11.3 Notice. Except as otherwise provided in this Agreement, all notices will be deemed to have been duly given when made in writing and delivered in person, sent by electronic facsimile transmission with return acknowledgement, deposited in the United States Mail, postage prepaid, certified mail, return receipt requested or sent by a express courier service which provides documented delivery, and addressed as follows: (i) if to Overland, send to Overland Data, Inc., 0000 Xxxxxxxx Xxxxxx, Xxx Xxxxx, XX 00000 Attention: Chief Financial Officer; and if to StorageTek, send to Storage Technology Corp., Xxx Xxxxxxx Xxx Xxxxx, Xxxxxxxxxx, XX 00000, Attention: Software & Systems Strategic Alliances, Attention: Department Manager. The address to which notices or communications may be given by any party may be changed by written notice given by such party to the other pursuant to this Section 11.3.
4
5. No Other Changes. Except as expressly provided in this Amendment, the Original Agreement remains un-amended and unmodified and in full force and effect.

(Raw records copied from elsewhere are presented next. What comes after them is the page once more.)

(* ===== verification/Smp.v ===== *)
(** * Several harts (kernel/smp/smp.c, arch/riscv/kernel/entry.S)

    The lock of the whole kernel: every trap takes it before [interrupt_helper] and
    [ret_from_exception] releases it.  The other files model kernel operations one
    after the other; this file shows that the lock makes them run that way. *)
From S2P Require Import Prelude.

(** ** The lock word *)

(** [amoswap.w]: the old value and the new contents. *)
Definition atomic_swap (val mem : Z) : Z * Z := (mem, u32 val).
(** One turn of the loop of [lock_kernel]: whether the loop ends. *)
Definition lock_kernel_iter (lock : Z) : bool * Z :=
  let '(old, lock) := atomic_swap 1 lock in (old =? 0, lock).
Definition unlock_kernel (lock : Z) : Z := (atomic_swap 0 lock).2.
Definition smp_init (lock : Z) : Z := unlock_kernel lock.

(** The mask [wakeup_other_hart] sends an interrupt to. *)
Definition wakeup_mask (hartid : Z) : Z := u64 (Z.lnot (u64 (Z.shiftl 1 hartid))).

(** ** Harts *)

Inductive hart_pc := Outside | Spinning | InKernel.
#[global] Instance hart_pc_eq_dec : EqDecision hart_pc.
Proof. solve_decision. Defined.

(** A step of hart [i]: a trap, a turn of the spin loop, the return to the program. *)
Inductive hart_event := Trap (i : nat) | Spin (i : nat) | Return (i : nat).
(** What happens to critical sections. *)
Inductive section_event := Enter (i : nat) | Leave (i : nat).

Record smp := mkSmp { klock : Z; pcs : list hart_pc; log : list section_event }.

(** A trap and the return follow entry.S, which takes the lock before
    [interrupt_helper] and releases it before the return.  The start of the kernel is
    before these steps: there [main] runs on both harts without the lock. *)
Definition smp_step (e : hart_event) (s : smp) : option smp :=
  match e with
  | Trap i => if decide (pcs s !! i = Some Outside) then Some (mkSmp (klock s) (<[i := Spinning]> (pcs s)) (log s)) else None
  | Spin i =>
    if decide (pcs s !! i = Some Spinning) then
      let '(got, l) := lock_kernel_iter (klock s) in
      Some (if got : bool then mkSmp l (<[i := InKernel]> (pcs s)) (log s ++ [Enter i]) else mkSmp l (pcs s) (log s))
    else None
  | Return i =>
    if decide (pcs s !! i = Some InKernel) then
      Some (mkSmp (unlock_kernel (klock s)) (<[i := Outside]> (pcs s)) (log s ++ [Leave i]))
    else None
  end.
Fixpoint smp_run (es : list hart_event) (s : smp) : option smp :=
  match es with [] => Some s | e :: es' => s ← smp_step e s; smp_run es' s end.

(** [n] harts after [smp_init]. *)
Definition smp_start (n : nat) (lock : Z) : smp := mkSmp (smp_init lock) (replicate n Outside) [].

(** ** Facts *)

(** Sections one after the other; [open]: the hart whose section is not closed. *)
Inductive serial : list section_event -> option nat -> Prop :=
| serial_nil : serial [] None
| serial_enter l i : serial l None -> serial (l ++ [Enter i]) (Some i)
| serial_leave l i : serial l (Some i) -> serial (l ++ [Leave i]) None.

Definition smp_inv (s : smp) : Prop :=
  exists o, serial (log s) o /\ klock s = (match o with None => 0 | Some _ => 1 end) /\
    forall i, pcs s !! i = Some InKernel <-> o = Some i.

Lemma smp_step_inv e s s' : smp_inv s -> smp_step e s = Some s' -> smp_inv s'.
Proof.
  intros (o & Hs & Hl & Hp) E. destruct e as [i|i|i]; simpl in E; case_decide as Hi; try done.
  - injection E as <-. exists o. split; [done|]. split; [done|]. intros j. cbn. rewrite list_lookup_insert_Some, <- Hp.
    split; [intros [(_ & ? & _)|[_ ?]]; done|]. intros Hj. right. split; [|done]. intros <-. congruence.
  - unfold lock_kernel_iter, atomic_swap in E. rewrite Hl in E. destruct o as [j|]; simplify_eq/=.
    + exists (Some j). done.
    + exists (Some i). split; [by constructor|]. split; [done|]. intros j. cbn. rewrite list_lookup_insert_Some, Hp.
      split; [intros [(-> & _)|[_ ?]]; done|]. intros [= <-]. left. split; [done|]. split; [done|]. by eapply lookup_lt_Some.
  - injection E as <-. assert (o = Some i) as -> by (by apply Hp). exists None. split; [by constructor|]. split; [done|].
    intros j. cbn. rewrite list_lookup_insert_Some, Hp. split; [intros [(_ & ? & _)|[? ?]]; congruence|done].
Qed.
Lemma smp_run_inv es s s' : smp_inv s -> smp_run es s = Some s' -> smp_inv s'.
Proof.
  revert s; induction es as [|e es IH]; intros s Hi E; simpl in E; [by simplify_eq|].
  destruct (smp_step e s) as [s1|] eqn:E1; [|done]. simpl in E. eapply IH; [by eapply smp_step_inv|done].
Qed.
Lemma smp_start_inv n lock : smp_inv (smp_start n lock).
Proof.
  exists None. split; [constructor|]. split; [done|]. intros i. cbn. split; [intros [? _]%lookup_replicate; done|done].
Qed.

(** ** Results *)

(** C24. In every interleaving of the harts at most one is inside the kernel, and a hart that
    leaves lets another one in. *)
Theorem kernel_serial (n : nat) (lock : Z) (es : list hart_event) (s : smp) :
  smp_run es (smp_start n lock) = Some s ->
  (exists o, serial (log s) o) /\
  (forall i j, pcs s !! i = Some InKernel -> pcs s !! j = Some InKernel -> i = j) /\
  (forall i, pcs s !! i = Some Spinning ->
     (exists s', smp_step (Spin i) s = Some s' /\ pcs s' !! i = Some InKernel) \/
     (exists j s1 s2, pcs s !! j = Some InKernel /\ smp_step (Return j) s = Some s1 /\ smp_step (Spin i) s1 = Some s2 /\
        pcs s2 !! i = Some InKernel)).
Proof.
  intros E. destruct (smp_run_inv _ _ _ (smp_start_inv n lock) E) as (o & Hs & Hl & Hp). split; [by exists o|]. split.
  - intros i j Hi%Hp Hj%Hp. congruence.
  - intros i Hi. pose proof (lookup_lt_Some _ _ _ Hi) as Hlt. destruct o as [j|].
    + right. assert (pcs s !! j = Some InKernel) as Hj by (by apply Hp). assert (j <> i) as Hne by congruence.
      exists j. eexists _, _. split; [done|]. simpl. rewrite decide_True by done. split; [done|]. cbn.
      rewrite list_lookup_insert_ne by done. rewrite decide_True by done.
      split; [done|]. change (u32 0 =? 0) with true. cbn [pcs].
      by rewrite list_lookup_insert_eq by (by rewrite length_insert).
    + left. simpl. rewrite decide_True by done. unfold lock_kernel_iter, atomic_swap. rewrite Hl. eexists. split; [done|]. change (0 =? 0) with true. cbn [pcs].
      by rewrite list_lookup_insert_eq.
Qed.

(** Two harts trap at once; the second waits until the first has left. *)
Lemma kernel_serial_witness :
  exists s, smp_run [Trap 0; Trap 1; Spin 1; Spin 0; Spin 0; Return 1; Spin 0; Trap 1] (smp_start 2 7) = Some s /\
    log s = [Enter 1; Leave 1; Enter 0] /\ pcs s = [InKernel; Spinning] /\
    forall i j, pcs s !! i = Some InKernel -> pcs s !! j = Some InKernel -> i = j.
Proof.
  eexists. split; [reflexivity|]. split; [reflexivity|]. split; [reflexivity|].
  apply (kernel_serial 2 7 [Trap 0; Trap 1; Spin 1; Spin 0; Spin 0; Return 1; Spin 0; Trap 1]). reflexivity.
Defined.

(** The interrupt goes to every hart but the caller. *)
Lemma wakeup_mask_bits h i : 0 <= h < 64 -> 0 <= i < 64 -> Z.testbit (wakeup_mask h) i = negb (i =? h).
Proof.
  intros Hh Hi. unfold wakeup_mask. unfold u64 at 1. rewrite Z.mod_pow2_bits_low by lia. rewrite Z.lnot_spec by lia.
  rewrite Z.shiftl_1_l. rewrite u64_small by (split; [apply Z.pow_nonneg; lia|apply Z.pow_lt_mono_r; lia]).
  rewrite Z.pow2_bits_eqb by lia. by rewrite (Z.eqb_sym h i).
Qed.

6. General. This Amendment contains the entire agreement between the parties with respect to the subject matter hereof and supersedes any prior agreements, negotiations, or representations between the parties with respect to the subject matter hereof, whether written or oral. This Amendment may be modified only by a subsequent written agreement signed by the parties. If any provision of this Amendment is held to be unenforceable, the remaining provisions will continue unaffected.
7. Governing Law. This Amendment will be governed in all respects solely and exclusively by the laws of the State of California, U.S.A. without regard to conflict of law principles.
[ Remainder of Page Intentionally Left Blank ]
5
IN WITNESS WHEREOF, the parties hereto have caused this Amendment to be executed by their duly authorized representatives as of the Amendment Effective Date.
Overland Data, Inc.: | Storage Technology Corp.: | |||||
By: |
By: |
|||||
Xxxxxx X. XxXxxxx Vice President and Chief Financial Officer |
Xxxxx Xxxxxx Contracts Administrator Sr. Consultant |
6
APPENDIX 1
SCHEDULE OF SERVICE FEE PAYMENTS
***
7
***
THIS EXHIBIT HAS BEEN REDACTED AND IS THE SUBJECT OF A CONFIDENTIAL TREATMENT REQUEST. REDACTED MATERIAL IS MARKED WITH A *** AND HAS BEEN FILED SEPARATELY WITH THE SECURITIES AND EXCHANGE COMMISSION.